The CAH staff identified the served the following numbers of patients from 7/1/2017 to 6/30/2018:

- Inpatients (Acute and Swing Bed) discharged - 157
- Surgeries - 610
- X-ray exams - 4187
- Mobile Services Outpatient visits (Echo, Nuclear Medicine, MRI - Magnetic Resonance Imaging) - 285
- Laboratory tests - 33389
- Therapy Outpatient visits (Physical Therapy, Occupational Therapy, Speech Therapy) - 22188
- Respiratory Therapy Outpatient visits - 514
- Cardiac Rehabilitation visits - 573
- Pulmonary Rehabilitation visits - 108
- Sleep lab visits - 88
- Emergency Room visits - 4848
- Ambulatory care visits (Antibiotics, Chemotherapy, Blood Transfusions) - 1235

Failure to provide all patients with current visitation rights could potentially result in limiting/restricting access of visitors to patients that infringed on their right to have a support person when they are provided any type of care, services, or treatment modalities.

Findings include:

1. Review of CAH policies/procedures revealed the CAH lacked a policy requiring staff to inform all inpatient and patients undergoing an outpatient procedure (or their support person when appropriate) of their visitation rights, including the ability to receive designated visitors, but not limited to a spouse, domestic partner (including a same-sex domestic partner), another family member ,or a friend for all inpatients and outpatients.
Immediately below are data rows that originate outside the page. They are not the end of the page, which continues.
(* ===== verification/CompositeExamples.v ===== *)
(** * Composite groups at concrete inputs *)

From S2P Require Import Prelude GoStrings Platforms Interleaving CompositeRoute CompositeRouting CompositeBest CompositeInvariant CompositeTheorems.

Module CompositeExamples.
Import GoStrings CompositeRoute CompositeRouting CompositeBest CompositeInvariant CompositeTheorems.

(** Nothing but ASCII is asked for. *)
#[local] Instance ascii_only : Unicode := id.

Definition deployment : Deployment := mkDeployment false true true true.
Definition store : Store := mkStore 0 ∅ 1 {[5 := PlatformComposite; 6 := PlatformComposite]} [].

Definition account (p : string) (oauth : bool) (model : string) : ModelAccount :=
  mkModelAccount (lit p) oauth {[lit model := lit model]}.

Definition answers (accounts : list ModelAccount) (X : Type) (q : question X) : X :=
  match q with
  | QCached _ _ => None
  | QCache _ _ _ => tt
  | QCandidates _ => Ok accounts
  | QRewrite => true
  end.
Definition quiet (accounts : list ModelAccount) : choice := mkChoice NoFault (answers accounts).

Abbreviation event := (event (Q := question) (Req := request)).
Definition steps (i n : nat) : list event := repeat (Step i (quiet [account "openai" true "gpt-house"; account "gemini" false "gpt-house"])) n.

Definition route (model kind platform upstream endpoint : string) (priority : Z) : CompositeRouteInput :=
  mkInput (lit model) (lit kind) (lit platform) (lit upstream) (lit endpoint) priority true [].

(** A route for all models of a family, and one for its fast model; two requests; an
    administrator of another group who tries to change a route of this one. *)
Definition administration : list event :=
  Spawn (RCreate 5 (route " deepseek-v4" "prefix" "deepseek" "" "" 1)) :: steps 0 9 ++
  Spawn (RCreate 5 (route "deepseek-v4-flash" "Exact" "openai" "gpt-mini" "messages" 900)) :: steps 1 9.
Definition traffic : list event :=
  administration ++
  Spawn (RServe 5 (lit "deepseek-v4-pro") (lit "/v1/messages") GatewayHandler) :: steps 2 9 ++
  Spawn (RServe 5 (lit "deepseek-v4-flash") (lit "/v1/messages") GatewayHandler) :: steps 3 9 ++
  Spawn (RServe 5 (lit "gpt-house") (lit "/v1/messages") GatewayHandler) :: steps 4 9 ++
  Spawn (RUpdate 6 1 (route "deepseek-v4" "prefix" "cline" "" "" 1)) :: steps 5 9 ++
  Spawn (RGemini 5 (lit "/gemini-house:generateContent")) :: steps 6 9.

Definition outcomes : list (bytes * outcome) :=
  (λ v, (sv_model v, sv_outcome v)) <$> rs_served (reach deployment traffic store).

Example routed : outcomes =
  [(lit "/gemini-house:generateContent", Scheduled (lit "gemini") (lit "gemini-house"));
   (lit "gpt-house", Rejected 400);
   (lit "deepseek-v4-flash", Scheduled (lit "openai") (lit "gpt-mini"));
   (lit "deepseek-v4-pro", Scheduled (lit "deepseek") (lit "deepseek-v4-pro"))].
Proof. by vm_compute. Qed.

(** The prefix of the provider decides. *)
Example provider_prefix : DetectModelPlatform (lit "deepseek/foo") = Some "deepseek"%string.
Proof. by vm_compute. Qed.

(** Accounts of two platforms claim the model; its name suggests one of them. *)
Definition ambiguous : list event :=
  Spawn (RServe 5 (lit "gpt-house") (lit "/v1/messages") GatewayHandler) ::
  repeat (Step 0 (quiet [account "openai" false "gpt-house"; account "gemini" false "gpt-house"])) 9.
Example ambiguous_model_scheduled_by_name :
  sv_outcome <$> rs_served (reach deployment ambiguous store) = [Scheduled (lit "openai") (lit "gpt-house")].
Proof. by vm_compute. Qed.

Lemma store_ok : tables_ok store.
Proof. split; by intros ? ? H || (intros ? ? ? ? H; done). Qed.

Definition chosen (p : Z) : list CompositeModelRoute :=
  set_priority (λ r, p) <$> SliceStable by_priority (group_routes 5 false (reach deployment administration store)).

(** The same choice with all priorities equal. *)
Example chosen_route_by_lookups_witness :
  rt_PublicModel <$> matchCompositeRoute (chosen 7) (lit "deepseek-v4-flash") (lit "messages") = Some (lit "deepseek-v4-flash").
Proof.
  destruct (chosen_route_by_lookups deployment administration store 5 (lit "deepseek-v4-flash") (lit "messages") (λ _, 7) (chosen 7)
    store_ok eq_refl) as [Href Hmatch].
  unfold chosen in *. rewrite (Hmatch (Permutation_refl _)), Href. by vm_compute.
Defined.

Definition first_served : served := Eval vm_compute in
  default (mkServed 0 Gemini [] None [] NoAvailableAccounts) (last (rs_served (reach deployment traffic store))).


(** Requests to group 6 leave group 5 alone. *)
Definition others : list event := Spawn (RDelete 6 1) :: steps 0 9 ++ Spawn (RUpdate 6 1 (route "m" "exact" "openai" "" "" 0)) :: steps 1 9.

Lemma administered_ok : tables_ok (reach deployment administration store).
Proof. by apply reach_inv; [apply store_ok|]. Qed.

Example routes_of_others_untouched_witness :
  let s := reach deployment administration store in
  rows_of 5 (reach deployment others s) = rows_of 5 s ∧ tables_ok (reach deployment others s).
Proof.
  apply (routes_of_others_untouched deployment others (reach deployment administration store) 5);
    [apply administered_ok|by vm_compute|].
  intros r Hr. unfold others in Hr. simpl in Hr. set_unfold in Hr. naive_solver.
Defined.

End CompositeExamples.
Review of an undated brochure, available in Patient Care areas and Registration, "Patient Rights and Responsibilities," lacked information to ensure patients (or support person where appropriate) were informed of their visitation rights, including the ability to receive designated visitors, but not limited to a spouse, domestic partner (including a same-sex domestic partner), another family member, or a friend for all inpatients and outpatients.

Review of undated document "Your Rights and Responsibilities as a Patient," lacked information to ensure patients (or support person where appropriate) were informed of their visitation rights, including the ability to receive designated visitors, but not limited to a spouse, domestic partner (including a same-sex domestic partner), another family member, or a friend for all inpatients and outpatients.

2. Interviews with the CAH staff who register inpatients and outpatients included the following:

a. During an interview on 11/27/18 at 3:00 PM, Staff A, Patient Access Registration, stated they provided a copy of the undated brocure "Patient Rights and Responsibilities" to all inpatients and outpatients registering for laboratory, radiology, the emergency department, surgery, and cardiac rehabilitation services.

b. During an interview on 11/28/18 at 2:50 PM, Staff B and Staff C, Patient Access Representatives, stated when they registered patients for their outpatient therapy appointments, Staff B and Staff C offered the patients a copy of the undated document "Patient Rights and Responsibilites as a Patient."